A platform to map the mind-mitochondria connection and the hallmarks of psychobiology: the MiSBIE study

Affiliations
Review

A platform to map the mind-mitochondria connection and the hallmarks of psychobiology: the MiSBIE study

Catherine Kelly et al. Trends Endocrinol Metab. 2024 Oct.

Abstract

Health emerges from coordinated psychobiological processes powered by mitochondrial energy transformation. But how do mitochondria regulate the multisystem responses that shape resilience and disease risk across the lifespan?
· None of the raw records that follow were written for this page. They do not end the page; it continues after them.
(* ===== verification/StoreMutate.v ===== *)
(** * Mutations of the PostgreSQL task store

    internal/tasks/postgres/mutate.go and requirement_verification.go: one
    definition per method, each a whole transaction. *)

From stdpp Require Import base tactics list gmap strings sorting.
From Stdlib Require Import ZArith Lia.
From S2P Require Import Prelude GoLib TaskDomain Database StoreHelpers.

Local Open Scope Z_scope.

Section Mutate.
Context `{Env}.

(** ** Dependencies *)

(** One round of the recursive query [dependency_graph]: the targets of the
    edges whose source was already found. *)
Definition dependency_round (edges : list (Z * Z)) (found : gset Z) : gset Z :=
  found ∪ list_to_set (omap (fun '(task, dep) => if decide (task ∈ found) then Some dep else None)
                         edges).

Fixpoint dependency_rounds (n : nat) (edges : list (Z * Z)) (found : gset Z) : gset Z :=
  match n with
  | O => found
  | S n' => dependency_rounds n' edges (dependency_round edges found)
  end.

(** What [start] depends on, directly or not.  Each round adds a target or
    reaches the fixpoint, so as many rounds as edges are enough. *)
Definition dependency_graph (edges : list (Z * Z)) (start : Z) : gset Z :=
  dependency_rounds (length edges) edges
    (list_to_set (omap (fun '(task, dep) => if task =? start then Some dep else None) edges)).

(** [INSERT INTO task_dependencies ... ON CONFLICT DO NOTHING]: rows affected. *)
Definition insert_dependency_ignore (task dep : Z) : M Z :=
  let! d := get_db in
  do! throwIf (task =? dep) check_violation in
  if bool_decide ((task, dep) ∈ db_dependencies d) then ret 0
  else
    do! modify (set_dependencies (db_dependencies d ++ [(task, dep)])) in
    ret 1.

Definition AddDependency_tx (command : AddDependencyCommand) (outboxMaxAttempts : Z) : M unit :=
  let! task := lockTask (adddep_TaskID command) in
  do! throwIf (Terminal (task_Status task) || bool_decide (task_Status task = StatusLeased)
               || bool_decide (task_Status task = StatusRunning)
               || bool_decide (task_Status task = StatusAwaitingVerification))
        ErrInvalidTransition in
  let! dependency := lockTask (adddep_DependsOnID command) in
  do! throwIf (negb (bool_decide (task_OrganizationID dependency = task_OrganizationID task)))
        ErrConflict in
  let! d := get_db in
  do! throwIf (bool_decide (adddep_TaskID command
                 ∈ dependency_graph (db_dependencies d) (adddep_DependsOnID command)))
        ErrDependencyCycle in
  let! affected := insert_dependency_ignore (adddep_TaskID command)
                     (adddep_DependsOnID command) in
  if affected =? 0 then ret tt
  else
    let payload := {[ "depends_on_task_id"%string := JInt (adddep_DependsOnID command) ]} in
    if bool_decide (task_Status task = StatusReady)
       && negb (bool_decide (task_Status dependency = StatusCompleted)) then
      do! transitionTask task StatusBlocked "task.blocked" "dependency_unsatisfied"
            "a newly added dependency is not completed" (adddep_ActorType command)
            (adddep_ActorID command) payload outboxMaxAttempts in
      ret tt
    else
      let! task := touchTask task in
      appendTaskEvent task None None "task.dependency_added" (adddep_ActorType command)
        (adddep_ActorID command) payload outboxMaxAttempts.

Definition AddDependency (command : AddDependencyCommand) (outboxMaxAttempts : Z) : M unit :=
  withTx (AddDependency_tx command outboxMaxAttempts).

(** ** Requirements and evidence *)

Definition new_requirement (id taskID : Z) (spec : RequirementSpec) (now : Instant)
    : Requirement :=
  mkRequirement id taskID (spec_Key spec) (spec_Type spec) (spec_Description spec)
    (requiredValue (spec_Required spec)) RequirementPending None now now.

Definition AddRequirement_tx (command : AddRequirementCommand) (outboxMaxAttempts : Z)
    : M Requirement :=
  let! task := lockTask (addreq_TaskID command) in
  do! match task_Status task with
      | StatusPending | StatusReady | StatusBlocked | StatusAwaitingVerification => ret tt
      | _ => throw ErrInvalidTransition
      end in
  let! now := transaction_now in
  let! id := nextval TRequirements in
  let! requirement := insert_requirement
    (new_requirement id (addreq_TaskID command) (addreq_Spec command) now) in
  let! task := touchTask task in
  do! appendTaskEvent task None None "task.requirement_added" (addreq_ActorType command)
        (addreq_ActorID command)
        (<["requirement_id"%string := JInt (requirement_ID requirement)]>
          {["requirement_type"%string
              := JStr (RequirementTypeString (requirement_Type requirement))]})
        outboxMaxAttempts in
  ret requirement.

Definition AddRequirement (command : AddRequirementCommand) (outboxMaxAttempts : Z)
    : M Requirement := withTx (AddRequirement_tx command outboxMaxAttempts).

Definition select_requirement (id : Z) : M Requirement :=
  let! d := get_db in
  match db_requirements d !! id with
  | Some r => ret r
  | None => throw (mapError NoRows)
  end.

(** [SET status, satisfied_at, updated_at] *)
Definition requirement_resolved (status : RequirementStatus) (satisfiedAt : option Instant)
    (updated : Instant) (r : Requirement) : Requirement :=
  mkRequirement (requirement_ID r) (requirement_TaskID r) (requirement_Key r)
    (requirement_Type r) (requirement_Description r) (requirement_Required r) status
    satisfiedAt (requirement_CreatedAt r) updated.

Definition requirement_pending (r : Requirement) : bool :=
  bool_decide (requirement_Status r = RequirementPending).

Definition RecordEvidence_tx (command : RecordEvidenceCommand) (outboxMaxAttempts : Z)
    : M Evidence :=
  let! task := lockTask (evcmd_TaskID command) in
  do! throwIf (Terminal (task_Status task)) ErrInvalidTransition in
  do! match evcmd_RequirementID command with
      | None => ret tt
      | Some requirementID =>
          let! requirement := select_requirement requirementID in
          do! throwIf (negb (requirement_TaskID requirement =? evcmd_TaskID command)
                       || negb (bool_decide (requirement_Type requirement = evcmd_Type command)))
                ErrConflict in
          throwIf (evcmd_Satisfies command && negb (requirement_pending requirement))
            ErrRequirementResolved
      end in
  let! now := transaction_now in
  let! id := nextval TEvidence in
  let! evidence := insert_evidence
    (mkEvidence id (evcmd_TaskID command) (evcmd_RequirementID command) (evcmd_Type command)
       (evcmd_Reference command) (nullableString (evcmd_Digest command))
       (evcmd_RecordedBy command) (evcmd_Metadata command) now) in
  do! (if evcmd_Satisfies command then
         match evcmd_RequirementID command with
         | None => throw ErrInvalidInput
         | Some requirementID =>
             let! satisfied := clock_timestamp in
             let! updated := clock_timestamp in
             let! affected := update_requirement requirementID
               (fun r => (requirement_TaskID r =? evcmd_TaskID command) && requirement_pending r)
               (requirement_resolved RequirementSatisfied (Some satisfied) updated) in
             throwIf (negb (affected =? 1)) ErrRequirementResolved
         end
       else ret tt) in
  let! task := touchTask task in
  let payload := <["evidence_id"%string := JInt (evidence_ID evidence)]>
    {["evidence_type"%string := JStr (RequirementTypeString (evidence_Type evidence))]} in
  let payload := match evcmd_RequirementID command with
    | None => payload
    | Some r => <["requirement_id"%string := JInt r]>
                  (<["satisfies"%string := JBool (evcmd_Satisfies command)]> payload)
    end in
  do! appendTaskEvent task None None "task.evidence_recorded" "worker"
        (evcmd_RecordedBy command) payload outboxMaxAttempts in
  ret evidence.

Definition RecordEvidence (command : RecordEvidenceCommand) (outboxMaxAttempts : Z)
    : M Evidence := withTx (RecordEvidence_tx command outboxMaxAttempts).

Definition RecordRequirementVerification_tx (command : RequirementVerificationCommand)
    (outboxMaxAttempts : Z) : M Evidence :=
  let! task := lockTask (vcmd_TaskID command) in
  do! throwIf (Terminal (task_Status task)) ErrInvalidTransition in
  let! requirement := select_requirement (vcmd_RequirementID command) in
  do! throwIf (negb (requirement_TaskID requirement =? vcmd_TaskID command))
        (mapError NoRows) in
  do! throwIf (negb (requirement_pending requirement)) ErrRequirementResolved in
  let! now := transaction_now in
  let! id := nextval TEvidence in
  let! evidence := insert_evidence
    (mkEvidence id (vcmd_TaskID command) (Some (vcmd_RequirementID command))
       (requirement_Type requirement) (vcmd_Reference command)
       (nullableString (vcmd_Digest command)) (vcmd_RecordedBy command)
       (vcmd_Metadata command) now) in
  let '(status, eventType) :=
    match vcmd_Result command with
    | RequirementVerificationFailed => (RequirementFailed, "task.requirement_failed"%string)
    | _ => (RequirementSatisfied, "task.requirement_satisfied"%string)
    end in
  let! satisfied := clock_timestamp in
  let! updated := clock_timestamp in
  do! update_requirement (vcmd_RequirementID command) requirement_pending
        (requirement_resolved status
           (if bool_decide (status = RequirementSatisfied) then Some satisfied else None)
           updated) in
  let! task := touchTask task in
  do! appendTaskEvent task None None eventType "role" (vcmd_RecordedBy command)
        (<["requirement_id"%string := JInt (vcmd_RequirementID command)]>
          (<["requirement_type"%string
               := JStr (RequirementTypeString (requirement_Type requirement))]>
            (<["verification_result"%string
                 := JStr (RequirementVerificationString (vcmd_Result command))]>
              {["evidence_id"%string := JInt (evidence_ID evidence)]})))
        outboxMaxAttempts in
  ret evidence.

Definition RecordRequirementVerification (command : RequirementVerificationCommand)
    (outboxMaxAttempts : Z) : M Evidence :=
  withTx (RecordRequirementVerification_tx command outboxMaxAttempts).

(** ** Finalize, Block, Unblock, ReleaseCoordinationHold, Cancel *)

(** [COUNT( * )] of a task's required requirements that are not satisfied. *)
Definition unsatisfied (taskID : Z) (d : DB) : Z :=
  Z.of_nat (length (rows (fun r => (requirement_TaskID r =? taskID) && requirement_Required r
    && negb (bool_decide (requirement_Status r = RequirementSatisfied))) (db_requirements d))).

Definition awaiting_verification (task : Task) : M unit :=
  throwIf (negb (bool_decide (task_Status task = StatusAwaitingVerification)))
    ErrInvalidTransition.

(** The revocation Block, Cancel and Finalize share: the payload grows by the
    attempt whose lease was revoked. *)
Definition revoke_active (task : Task) (attempt : option Z) (reason : string)
    (payload : Payload) : M Payload :=
  match attempt with
  | None => ret payload
  | Some attemptID =>
      do! revokeLease (task_ID task) attemptID reason in
      ret (<["revoked_attempt_id"%string := JInt attemptID]> payload)
  end.

Definition Finalize_tx (command : FinalizeCommand) (outboxMaxAttempts : Z) : M Task :=
  let! task := lockTask (fin_TaskID command) in
  let payload := {["outcome"%string := JStr (FinalOutcomeString (fin_Outcome command))]} in
  let! target :=
    match fin_Outcome command with
    | FinalCompleted =>
        do! awaiting_verification task in
        let! d := get_db in
        do! throwIf (0 <? unsatisfied (fin_TaskID command) d) ErrRequirementsUnsatisfied in
        ret (StatusCompleted, payload)
    | FinalNoAction => do! awaiting_verification task in ret (StatusNoAction, payload)
    | FinalFailed => do! awaiting_verification task in ret (StatusFailed, payload)
    | FinalRejected => ret (StatusRejected, payload)
    | FinalCancelled =>
        let! active := activeLeaseAttempt (task_ID task) in
        let! payload := revoke_active task active "finalized_cancelled" payload in
        ret (StatusCancelled, payload)
    | FinalOther _ => throw ErrInvalidInput
    end in
  transitionTask task (fst target) "task.finalized" (fin_ReasonCode command)
    (fin_Reason command) (fin_ActorType command) (fin_ActorID command) (snd target)
    outboxMaxAttempts.

Definition Finalize (command : FinalizeCommand) (outboxMaxAttempts : Z) : M Task :=
  withTx (Finalize_tx command outboxMaxAttempts).

Definition Block_tx (command : BlockCommand) (outboxMaxAttempts : Z) : M Task :=
  let! task := lockTask (block_TaskID command) in
  if bool_decide (task_Status task = StatusBlocked) then ret task
  else
    do! throwIf (Terminal (task_Status task)) ErrInvalidTransition in
    let! active := activeLeaseAttempt (task_ID task) in
    do! throwIf (is_some active && negb (block_RevokeLease command)) ErrActiveLease in
    let! payload := revoke_active task active "blocked" ∅ in
    transitionTask task StatusBlocked "task.blocked" (block_ReasonCode command)
      (block_Reason command) (block_ActorType command) (block_ActorID command) payload
      outboxMaxAttempts.

Definition Block (command : BlockCommand) (outboxMaxAttempts : Z) : M Task :=
  withTx (Block_tx command outboxMaxAttempts).

Definition waiting_payload (s : dependencyInspection) : Payload :=
  {["dependencies_waiting"%string := JBool (inspect_Waiting s)]}.

Definition Unblock_tx (command : UnblockCommand) (check : AssigneeCheck)
    (outboxMaxAttempts : Z) : M Task :=
  let! task := lockTask (unblock_TaskID command) in
  do! throwIf (negb (bool_decide (task_Status task = StatusBlocked))) ErrInvalidTransition in
  do! throwIf (isCoordinationHeld task) ErrInvalidTransition in
  do! throwIf (negb (assignee_Available check)) ErrAssigneeUnavailable in
  do! throwIf (task_MaxAttempts task <=? task_AttemptCount task) ErrConflict in
  let! state := inspectDependencies (task_ID task) in
  do! throwIf (inspect_TerminalFailure state) ErrDependencyUnsatisfied in
  transitionTask task (releaseTargetStatus task state) "task.unblocked" "" ""
    (unblock_ActorType command) (unblock_ActorID command) (waiting_payload state)
    outboxMaxAttempts.

Definition Unblock (command : UnblockCommand) (check : AssigneeCheck) (outboxMaxAttempts : Z)
    : M Task := withTx (Unblock_tx command check outboxMaxAttempts).

Definition ReleaseCoordinationHold_tx (command : ReleaseCoordinationHoldCommand)
    (check : AssigneeCheck) (outboxMaxAttempts : Z) : M Task :=
  let! task := lockTask (release_TaskID command) in
  if negb (isCoordinationHeld task) then ret task
  else
    do! throwIf (negb (assignee_Available check)) ErrAssigneeUnavailable in
    let! state := inspectDependencies (task_ID task) in
    do! throwIf (inspect_TerminalFailure state) ErrDependencyUnsatisfied in
    transitionTask task (releaseTargetStatus task state) "task.coordination_hold_released" "" ""
      (release_ActorType command) (release_ActorID command) (waiting_payload state)
      outboxMaxAttempts.

Definition ReleaseCoordinationHold (command : ReleaseCoordinationHoldCommand)
    (check : AssigneeCheck) (outboxMaxAttempts : Z) : M Task :=
  withTx (ReleaseCoordinationHold_tx command check outboxMaxAttempts).

Definition Cancel_tx (command : CancelCommand) (outboxMaxAttempts : Z) : M Task :=
  let! task := lockTask (cancel_TaskID command) in
  if bool_decide (task_Status task = StatusCancelled) then ret task
  else
    do! throwIf (Terminal (task_Status task)) ErrInvalidTransition in
    let! active := activeLeaseAttempt (task_ID task) in
    let! payload := revoke_active task active "cancelled" ∅ in
    transitionTask task StatusCancelled "task.cancelled" (cancel_ReasonCode command)
      (cancel_Reason command) (cancel_ActorType command) (cancel_ActorID command) payload
      outboxMaxAttempts.

Definition Cancel (command : CancelCommand) (outboxMaxAttempts : Z) : M Task :=
  withTx (Cancel_tx command outboxMaxAttempts).

End Mutate.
The Mitochondrial Stress, Brain Imaging, and Epigenetics (MiSBIE) study was established to address this question and determine how mitochondria influence the interconnected neuroendocrine, immune, metabolic, cardiovascular, cognitive, and emotional systems among individuals spanning the spectrum of mitochondrial energy transformation capacity, including participants with rare mitochondrial DNA (mtDNA) lesions causing mitochondrial diseases (MitoDs). This interdisciplinary effort is expected to generate new insights into the pathophysiology of MitoDs, provide a foundation to develop novel biomarkers of human health, and integrate our fragmented knowledge of bioenergetic, brain-body, and mind-mitochondria processes relevant to medicine and public health.

Keywords: allostasis; metabolism; mitochondrial disorders; mtDNA; psychobiology; stress.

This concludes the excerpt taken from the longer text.